= James Smith Cree Nation =

Cree First Nation band government whose reserve is in Melfort, Saskatchewan, Canada

The James Smith First Nation (ᓂᐦᑖᐏᑭᐦᒋᑲᓂᕽ nihtâwikihcikanihk, meaning: at the place of good growth) is a Plains Cree Indigenous band government whose reserve is north of Melfort, Saskatchewan, Canada. James Smith has two reserves, James Smith 100 and Cumberland 100A. James Smith has a current population of 2,412, with the on-reserve population estimated to be at 1,592 members. James Smith is part of the Prince Albert Grand Council. Bordering the reserve are the rural municipalities of Kinistino No. 459 and Torch River No. 488.

==History==

The First Nation takes its name after Chief James Smith, a brother of Chief John Smith, who founded the Muskoday First Nation.

James Smith signed Treaty Six at Fort Carlton in 1876. The population at the time of the signing was 134 members or 32 families. The original language spoken was Cree. James Smith, alongside John Smith, migrated to the area from the Red River district of Manitoba, and his Cree name has been recorded as Notaw(k)eecheekanis (ᓂᐦᒑᐏᑭᐦᒋᑲᓂᐢ nihcâwikihcikanis). However, the term ᓂᐦᑖᐏᑭᐦᒋᑲᓂᕽ nihtâwikihcikanihk means "good growing area" and is better applied to the community rather than the chief.
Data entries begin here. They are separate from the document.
(** * Structural inspector for on-disk proximity-graph indexes

    A shallow embedding of [src/src/graph_stats.cpp] (namespace [pipeann]):
    the in-memory statistics aggregator, the sequential scanner of the raw
    graph layout, the sector-paged reader of the disk index layout, the
    adjacency samplers and the small-graph sampler with its reverse-edge
    lists; of the command-line inspector [tests/inspect_graph.cpp] that
    drives them; and of the I/O context tagging of [include/observability.h].

    Conventions of the embedding:
    - [size_t] and [uint64_t] values are [Z] in [0, 2^64), [uint32_t] and
      [unsigned] values are [Z] in [0, 2^32); every C++ operation that can
      wrap is written with [wrap64] / [wrap32];
    - a file is a [list byte]; an absent file is [None];
    - [std::ifstream] is a record of the file content, the get position and
      the state of the stream ([is_good]); a read that comes up short and a
      seek outside the range of [off_t] put the stream into the failed state,
      in which every later read and seek does nothing;
    - [degree_avg] is a [double] in the source: the field [degree_avg] of
      the embedding keeps the exact quotient of its two integer operands as a
      rational ([Q]), and [degree_avg_double] gives the double that the
      source computes from them, in IEEE 754 binary64 ([SpecFloat]);
    - memory is taken to be available: a sampler whose allocation fails
      ([std::length_error], [std::bad_alloc]) ends by an exception that
      nothing catches, which the embedding does not show; the statements on
      a sample are about the runs that produce one;
    - indexing a vector out of range and copying out of the sector buffer have
      no defined behaviour in C++: the embedding returns [None] there;
    - what a function prints is kept as a structured value (the lines with
      their numbers, not the characters). *)

From Stdlib Require Import String Ascii.
From Stdlib Require Import ZArith List Lia QArith Bool SpecFloat.
From coqutil Require Import Byte Word.LittleEndianList.
From stdpp Require Import base list.
Import ListNotations.
Local Open Scope Z_scope.

(** ** Machine integers *)

Definition SIZE_MAX : Z := 2 ^ 64 - 1.

Definition wrap64 (z : Z) : Z := z mod 2 ^ 64.
Definition wrap32 (z : Z) : Z := z mod 2 ^ 32.

(** A 32-bit pattern read into an [int32_t]. *)
Definition as_int32 (z : Z) : Z := if z <? 2 ^ 31 then z else z - 2 ^ 32.

(** A [size_t] converted to [std::streamoff] (a signed 64-bit integer). *)
Definition as_streamoff (z : Z) : Z := if z <? 2 ^ 63 then z else z - 2 ^ 64.

(** ** The binary cursor: [std::ifstream] opened with [std::ios::binary] *)

Record ifstream := mkStream {
  content : list byte;
  gpos : Z;
  is_good : bool
}.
The Chakastaypasin First Nation later joined the people of James Smith following the dissolution of their reserve near St. Louis, Saskatchewan, after the North-West Rebellion. As they are separate signatories to Treaty 6, the Chakastapaysin do have some legal status as a separate nation, but their status as a separate First Nation remains in limbo, while an inquiry announced in 1999 has yet to move forward.

The people of the Peter Chapman First Nation were incorporated into the same band in 1902, but they are generally recognized as a separate band, with their legal status disputed both in court and by an ongoing commission of inquiry. Recently the three nations who had been forced under one government by the name of James Smith decided to separate into their founding bands.

The Margaret Turner Health Clinic, named after Margaret Turner in memory of her health work in the 1980s–90s, is located in the Middle Village.

The Bernard Constant Community School (BCCS), formerly known as James Smith School, was renamed after teacher Bernard Constant in the 1990s. The James Smith School was originally in the South Village but in 1991 it was torn down and the new school was built in the Middle Village which opened on May 2, 1992. Buildings from the 1980s–90s were demolished, due to the lack of funds, but the South Hockey Ring was left.

The current chiefs are Kirby Constant, Robert Head, and Calvin Sanderson.

==2022 stabbings==

On September 4, 2022, multiple people were stabbed at the James Smith Cree Nation. 11 people were killed, and 17 others were injured. The perpetrator, Myles Sanderson was arrested on September 7, 2022, but died shortly thereafter by a cocaine overdose. Among those killed was the perpetrator's brother, Damien Sanderson, who was initially considered a suspect, but was later reclassified as a victim of the stabbings.